Take each line of the listing that has the string "Some" and report it.

▸ Excerpted records:
--------

(** X6.  One full cycle.  From a reachable world that runs a phase at its
    full duration, 1800 ticks (25 + 5 minutes) come back to the same phase,
    running at its full duration, with the count one higher, two more
    beeps, and the flash on. *)
Theorem full_cycle_counts_one (w : World) :
  reachable w -> isRunning (st w) = true ->
  timeLeft (st w) = duration (phase (st w)) ->
  run (repeat EvTick (Z.to_nat (FOCUS_DURATION + BREAK_DURATION))) w =
  Some (mkWorld
          (mkState (phase (st w)) (duration (phase (st w))) true
                   (completedPomodoros (st w) + 1) true)
          false (Some 1000) (Some 800) (S (S (beeps w)))).
Proof.
  intros R Run T. pose proof (reachable_quiescent w R) as Q.
  pose proof (run_until_expiry w Q Run) as E1.
  pose proof (run_until_expiry (expire w) (expire_quiescent w) eq_refl) as E2.
  replace (Z.to_nat (FOCUS_DURATION + BREAK_DURATION))
    with (Z.to_nat (timeLeft (st w))
          + Z.to_nat (timeLeft (st (expire w))))%nat.
  - rewrite repeat_app, run_app, E1, E2.
    unfold expire.
    cbn [st phase timeLeft isRunning completedPomodoros flash beeps].
    destruct (phase (st w)); reflexivity.
  - rewrite T. unfold expire. cbn [st phase timeLeft].
    destruct (phase (st w)); reflexivity.
Qed.

Lemma full_cycle_counts_one_witness :
  run (repeat EvTick (Z.to_nat (FOCUS_DURATION + BREAK_DURATION))) runningBreak =
  Some (mkWorld (mkState break 300 true 1 true)
                false (Some 1000) (Some 800) 3%nat).
Proof.
  apply (full_cycle_counts_one runningBreak).
  - apply (run_reachable (EvStartPause :: repeat EvTick 1500) initialWorld);
      [exact reachable_mount | vm_compute; reflexivity].
  - reflexivity.
  - reflexivity.
Defined.

(** X7.  In a reachable world start/pause undoes itself: two clicks in a
    row lead back to the very same world, timers included. *)
Theorem startPause_twice_is_identity (w : World) :
  reachable w -> run [EvStartPause; EvStartPause] w = Some w.
Proof.
  intros R. pose proof (reachable_quiescent w R) as Q.
  cbn [run]. rewrite (step_table _ w Q).
  rewrite (step_table _ _ (table_quiescent _ w Q)).
  open_world w. at_rest Q. destruct r; reflexivity.
Qed.

Lemma startPause_twice_is_identity_witness :
  run [EvStartPause; EvStartPause] lastSecondBreak = Some lastSecondBreak.
Proof.
  exact (startPause_twice_is_identity lastSecondBreak
           lastSecondBreak_reachable).
Defined.

(** X8.  Skipping twice, from any world, comes back to the phase it left,
    at its full duration, with the running flag, the timers, the count, the
    flash and the beeps as they were.  In a reachable world that is not
    running this is what one reset does. *)
Theorem skip_twice_restarts_phase (w : World) :
  run [EvSkip; EvSkip] w =
    Some (mkWorld
            (mkState (phase (st w)) (duration (phase (st w)))
                     (isRunning (st w)) (completedPomodoros (st w))
                     (flash (st w)))
            false (interval w) (timeout w) (beeps w)) /\
  (reachable w -> isRunning (st w) = false ->
   run [EvSkip; EvSkip] w = step EvReset w).
Proof.
  assert (E : run [EvSkip; EvSkip] w =
              Some (mkWorld
                      (mkState (phase (st w)) (duration (phase (st w)))
                               (isRunning (st w)) (completedPomodoros (st w))
                               (flash (st w)))
                      false (interval w) (timeout w) (beeps w))).
  { cbn [run]. rewrite step_skip_eq, step_skip_eq.
    open_world w. destruct p; reflexivity. }
  split; [exact E|].
  intros R Idle. rewrite E, step_reset_eq, Idle. reflexivity.
Qed.

Lemma skip_twice_restarts_phase_witness :
  run [EvSkip; EvSkip] initialWorld = step EvReset initialWorld.
Proof.
  exact (proj2 (skip_twice_restarts_phase initialWorld)
               reachable_mount eq_refl).
Defined.

Lemma run_ticks_idle (n : nat) (w : World) :
  quiescent w -> isRunning (st w) = false ->
  run (repeat EvTick n) w = Some w.
Proof.
  intros Q Idle. induction n as [|n IH]; cbn [repeat run]; [reflexivity|].
  rewrite (step_table EvTick w Q). cbn [table]. rewrite Idle. exact IH.
Qed.

(** X9.  A paused timer is frozen.  In a reachable world that is not
    running, any number of ticks changes nothing; and from a running one,
    pausing, letting any number of ticks pass and resuming leads back to the
    same world. *)
Theorem paused_timer_is_frozen (w : World) (n : nat) :
  reachable w ->
  (isRunning (st w) = false -> run (repeat EvTick n) w = Some w) /\
  (isRunning (st w) = true ->
   run (EvStartPause :: repeat EvTick n ++ [EvStartPause]) w = Some w).
Proof.
  intros R. pose proof (reachable_quiescent w R) as Q. split; intros Run.
  - now apply run_ticks_idle.
  - cbn [run]. rewrite (step_table _ w Q).
    pose proof (table_quiescent EvStartPause w Q) as Q1.
    rewrite run_app, (run_ticks_idle n _ Q1).
    + cbn [run]. rewrite (step_table _ _ Q1).
      open_world w. at_rest Q. reflexivity.
    + cbn [table st isRunning]. now rewrite Run.
Qed.

Lemma paused_timer_is_frozen_witness :
  run (EvStartPause :: repeat EvTick 5 ++ [EvStartPause]) lastSecondBreak
  = Some lastSecondBreak.
Proof.
  exact (proj2 (paused_timer_is_frozen lastSecondBreak 5
                  lastSecondBreak_reachable) eq_refl).
Defined.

--------

▸ Exercise response:
  Some (mkWorld
          false (Some 1000) (Some 800) (S (S (beeps w)))).
  Some (mkWorld (mkState break 300 true 1 true)
                false (Some 1000) (Some 800) 3%nat).
  reachable w -> run [EvStartPause; EvStartPause] w = Some w.
  run [EvStartPause; EvStartPause] lastSecondBreak = Some lastSecondBreak.
    Some (mkWorld
              Some (mkWorld
  run (repeat EvTick n) w = Some w.
  (isRunning (st w) = false -> run (repeat EvTick n) w = Some w) /\
   run (EvStartPause :: repeat EvTick n ++ [EvStartPause]) w = Some w).
  = Some lastSecondBreak.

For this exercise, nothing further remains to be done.